2. Conduct a financial fire drill. Don’t wait to be blindsided by unpleasant financial news. Spend a Sunday afternoon conducting a financial fire drill. Brainstorm various worst-case scenarios — job loss, continued declines in the stock market, loss of health-care insurance — and how you would handle each of them. For scenarios that seem the most thorny, you can decide to research solutions either online, at the library or by talking with a financial professional.
Be sure to involve your family in your discussions. I have always found that when you get things out in the open, they usually are not as scary as they seemed before — and you tend to sleep a lot better because of it.
3. Barter. Bartering is the ancient practice of swapping goods and services rather than paying for them. Check out the swapping going on at Web sites, such as Craigslist.org, or join one of the growing number of online bartering clubs. Recent online swaps include a used laptop computer traded for a cache of home-brewing supplies… a Web site designer trading her services for a week’s stay at a vacation cottage on the Gulf Coast… and two radial tires for a pair of concert tickets.
Many online bartering clubs allow you to trade goods and services for club “credits.” Then you can trade the credits — instead of specific goods or services — with club members who are offering something you want. Caution: Consult IRS Publication 525, Taxable and Nontaxable Income, to determine the tax consequences of your bartering. (Go to www.irs.gov to download the publication for free or call 800-TAX-FORM.)

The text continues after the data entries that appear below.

(** An accepted link is a path under /shop/, so its absolute form is the
    base URL followed by the path. *)
Lemma isProductURL_shop (href : string) :
  Goquery.isProductURL href = true ->
  Go.HasPrefix href "/shop/" = true
  /\ Go.Contains href "/category/" = false
  /\ absURL href = baseURL +:+ href.
Proof.
  unfold Goquery.isProductURL.
  destruct (Go.HasPrefix href "/shop/") eqn:Hp; cbn [negb]; [|discriminate].
  destruct (Go.Contains href "/category/") eqn:Hc; [discriminate|].
  intros _. repeat split.
  unfold absURL. unfold Go.HasPrefix in *.
  destruct href as [|c href]; [discriminate Hp|].
  cbn [String.prefix] in Hp.
  destruct (ascii_dec "/" c) as [<-|]; [|discriminate Hp].
  reflexivity.
Qed.

Section GoqueryListing.
Import Goquery.
Variable fetchDoc : string -> option listingPage.
Variables catName catURL : string.

Lemma goquery_scan_ok (pageURL : string) (anchors : listingPage)
      (seen : gset string) (entries : list productEntry) :
  fetchDoc pageURL = Some anchors ->
  scanOk (goqueryListed fetchDoc catName) (seen, entries, 0) ->
  scanOk (goqueryListed fetchDoc catName)
         (scanListing catName anchors (seen, entries, 0)).
Proof.
  intros Hf Hacc. unfold scanListing.
  apply (scan_ok (fun a => negb (isProductURL a.1))
                 (fun a => absURL a.1) (fun a => absURL a.2));
    [exact Hacc|].
  intros a Hin Hs. apply negb_false_iff in Hs.
  exists pageURL, anchors, a. repeat split; auto.
  now rewrite (proj2 (proj2 (isProductURL_shop _ Hs))).
Qed.

Lemma goquery_collectFrom_ok (fuel : nat) (page : Z) (seen : gset string)
      (entries res : list productEntry) :
  scanOk (goqueryListed fetchDoc catName) (seen, entries, 0) ->
  collectFrom fuel fetchDoc catName catURL page seen entries = Some res ->
  NoDup (List.map url res)
  /\ List.Forall (goqueryListed fetchDoc catName) res.
Proof.
  revert page seen entries.
  induction fuel as [|fuel IH]; intros page seen entries Hacc;
    cbn [collectFrom]; [discriminate|].
  destruct (fetchDoc _) as [anchors|] eqn:Ef.
  2: { intros [= <-]. destruct Hacc as (Hnd & _ & HQ). auto. }
  pose proof (goquery_scan_ok _ _ _ _ Ef Hacc) as Hscan. cbn zeta.
  destruct (scanListing catName anchors (seen, entries, 0))
    as [[seen' entries'] found] eqn:Es. cbn [fst snd].
  assert (Hres : NoDup (List.map url entries')
                 /\ List.Forall (goqueryListed fetchDoc catName) entries').
  { destruct Hscan as (Hnd & _ & HQ). auto. }
  destruct (Nat.eqb found 0); [now intros [= <-]|].
  destruct (negb _); [now intros [= <-]|].
  apply IH. exact Hscan.
Qed.

Lemma goquery_collectFrom_ends (U : gset string) :
  (forall pageURL anchors a,
      fetchDoc pageURL = Some anchors -> In a anchors ->
      isProductURL a.1 = true -> absURL a.1 ∈ U) ->
  forall (fuel : nat) (page : Z) (seen : gset string)
         (entries : list productEntry),
    seen ⊆ U -> size U < size seen + fuel ->
    is_Some (collectFrom fuel fetchDoc catName catURL page seen entries).
Proof.
  intros HU.
  induction fuel as [|fuel IH]; intros page seen entries Hsub Hsize.
  - pose proof (subseteq_size _ _ Hsub). lia.
  - cbn [collectFrom]. destruct (fetchDoc _) as [anchors|] eqn:Ef; [|eauto].
    cbn zeta.
    destruct (scan_size (fun a => negb (isProductURL a.1))
                (fun a => absURL a.1) (fun a => absURL a.2) catName
                anchors (seen, entries, 0)) as (Hsz & _ & Hin).
    fold (scanListing catName anchors (seen, entries, 0)) in Hsz, Hin.
    cbn zeta in Hsz, Hin. cbn [fst snd] in Hsz, Hin.
    destruct (scanListing catName anchors (seen, entries, 0))
      as [[seen' entries'] found]. cbn [fst snd] in *.
    destruct (Nat.eqb_spec found 0) as [|Hfound]; [eauto|].
    destruct (negb _); [eauto|].
    apply IH; [|lia].
    intros x Hx. destruct (Hin x Hx) as [H | (a & Ha & Hs & ->)]; [auto|].
    apply negb_false_iff in Hs. eapply HU; eauto.
Qed.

4. Always put off until tomorrow what you could buy today. Here’s where procrastination pays off. Studies have shown that most of us eventually regret more than half of all the discretionary purchases we make. Wait at least one week between the time you are first tempted to buy an item and when you go back to buy it. Odds are good that you’ll never go back to buy it.
Also, make a list of things that you bought recently that you could have done without. Take a look at the list before you go shopping — it might curb your impulse buying.

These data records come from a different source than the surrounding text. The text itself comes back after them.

Lemma calculateSlope64 (ys : list float) :
  ((List.length ys < 2)%nat -> calculateSlope ys = 0%float)
  /\ ((2 <= List.length ys <= 300)%nat ->
      let m := Z.of_nat (List.length ys) in
      let sumXY :=
        fold_left (fun sum '(x, y) => sum + of_Z (Z.of_nat x) * y)
          (entries ys) (of_Z 0) in
      calculateSlope ys
      = (of_Z m * sumXY - of_Z (m * (m - 1) / 2) * sum ys)
        / of_Z (m * m * (m * m - 1) / 12)).
Proof.
  unfold calculateSlope. split.
  - intros Hshort.
    destruct (Nat.ltb_spec (List.length ys) 2) as [_ | Hlong]; [| lia].
    reflexivity.
  - intros Hm. cbv zeta.
    destruct (Nat.ltb_spec (List.length ys) 2) as [Hshort | _]; [lia |].
    unfold len.
    destruct (regression_sums64 (List.length ys) Hm) as (HsumX & Hden & Hguard).
    cbv zeta in HsumX, Hden, Hguard.
    rewrite HsumX, Hden, Hguard. reflexivity.
Qed.

(** C4 (amended): on the fallback path (taken on inputs of at most 5
    samples and whenever the learning path throws), for a non-empty input of
    up to 1000 samples, the most that the panel keeps, and every step i in
    1..N, the forecast value is the binary64 value of
    (lastValue + slope * i) * d + recentMean * (1 - d) with
    d = Math.exp(-i * 0.12), where lastValue is the last sample of the whole
    input, the window is its most recent max(5, floor(0.3 n)) samples, 1 to
    300 of them, recentMean is the window's sum over its length, and slope
    is 0 on a window of one sample and otherwise the closed-form quotient
    (m * Sxy - Sx * Sy) / (m * Sxx - Sx^2) over the m samples of the window,
    whose sum of positions Sx = m (m - 1) / 2 and denominator
    m^2 (m^2 - 1) / 12 are computed without rounding; from two samples on
    the denominator is at least 1, so the guard against a negligible
    denominator never fires.  Nothing is said about where the value lies
    relative to the trend value and the mean. *)
Theorem fallback_forecast_value (Date_now : nat -> float)
    (data : list float) (steps : Z) (k : nat) :
  data <> [] ->
  (List.length data <= 1000)%nat ->
  (k < Z.to_nat steps)%nat ->
  let i : float := of_Z (Z.of_nat (S k)) in
  let recent := recent_window data in
  let m := Z.of_nat (List.length recent) in
  let sumXY :=
    fold_left (fun sum '(x, y) => sum + of_Z (Z.of_nat x) * y)
      (entries recent) (of_Z 0) in
  let slope := calculateSlope recent in
  let recentMean := sum recent / len recent in
  let lastValue := last data PrimFloat.nan in
  let dampening := Math_exp (- i * lit 0.12) in
  (exists p,
     nth_error (simpleLinearPrediction Date_now data steps) k = Some p
     /\ TrendPrediction.value p
        = (lastValue + slope * i) * dampening
          + recentMean * (of_Z 1 - dampening))
  /\ (1 <= List.length recent <= 300)%nat
  /\ ((List.length recent < 2)%nat -> slope = 0%float)
  /\ ((2 <= List.length recent)%nat ->
      slope
      = (of_Z m * sumXY - of_Z (m * (m - 1) / 2) * sum recent)
        / of_Z (m * m * (m * m - 1) / 12))
  /\ ((List.length data <= 5)%nat ->
      predictTrend Date_now data steps
      = Returned (simpleLinearPrediction Date_now data steps))
  /\ (forall reads,
        (5 <= List.length data)%nat ->
        predictTrend_try Date_now data steps = Thrown reads ->
        predictTrend Date_now data steps
        = Returned (simpleLinearPrediction (later Date_now reads) data steps)).
Proof.
  intros Hne Hcap Hk. cbv zeta.
  assert (1 <= List.length (recent_window data) <= 300)%nat as Hwindow.
  { unfold recent_window. rewrite length_skipn.
    assert (0 < List.length data)%nat.
    { destruct data; [congruence | simpl; lia]. }
    assert (3 * List.length data / 10 <= 300)%nat.
    { apply Nat.Div0.div_le_upper_bound. lia. }
    lia. }
  split.
  { rewrite (simpleLinearPrediction_nth Date_now data steps k Hk).
    eexists. split; [reflexivity |]. cbv zeta.
    rewrite (recentData_window64 data Hcap).
    unfold simpleLinearPrediction_point, at_index.
    cbn [TrendPrediction.value].
    rewrite (nth_last data). reflexivity. }
  split; [exact Hwindow |].
  split; [apply calculateSlope64 |].
  split.
  { intros Htwo.
    apply (proj2 (calculateSlope64 (recent_window data))). lia. }
  split; apply predictTrend_fallback.
Qed.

5. Grow your own. It’s time to bring back victory gardens, those small vegetable gardens that helped families through the two World Wars. Even a 4’x4′ raised-bed garden in the backyard can produce lots of fresh produce in a season. A few dollars’ worth of seeds easily can quadruple your investment. If you don’t have space for a garden, consider growing a pot or two of herbs on the kitchen windowsill and patio-variety tomatoes and cucumbers in containers out on the deck.
More and more cities and towns have community gardens, where you get your own little plot for the season for a nominal fee. To find a garden near you — or to learn how to start one — go to www.communitygarden.org.
Community Supported Agriculture (CSA) programs allow you to buy shares of the harvest from local farms. CSA shares sometimes can be pricey — and veggie quantities overwhelming — so research the options and consider splitting a share with your neighbors. Many CSA farms also offer volunteer opportunities to help with the gardening. For farms near you, go to www.localharvest.org.
6. Ask and you might receive. In tough times such as these, customers gain bargaining muscle when it comes to negotiating better prices on goods and services. A study by the Consumer Reports National Research Center found that more than 90% of those who got up the nerve to ask for a discount on purchases (such as electronics, appliances, furniture and even medical expenses) reported receiving a price concession at least once — and the average saving was $50 or more.
The key is always to be friendly and polite when asking for a better price or other concession. Even if you’re unhappy with the service that you have received or the condition of the merchandise, ask nicely.
Also, go into the store knowing the price that you are willing to pay. Don’t be afraid to say “No, thanks” and look elsewhere if need be.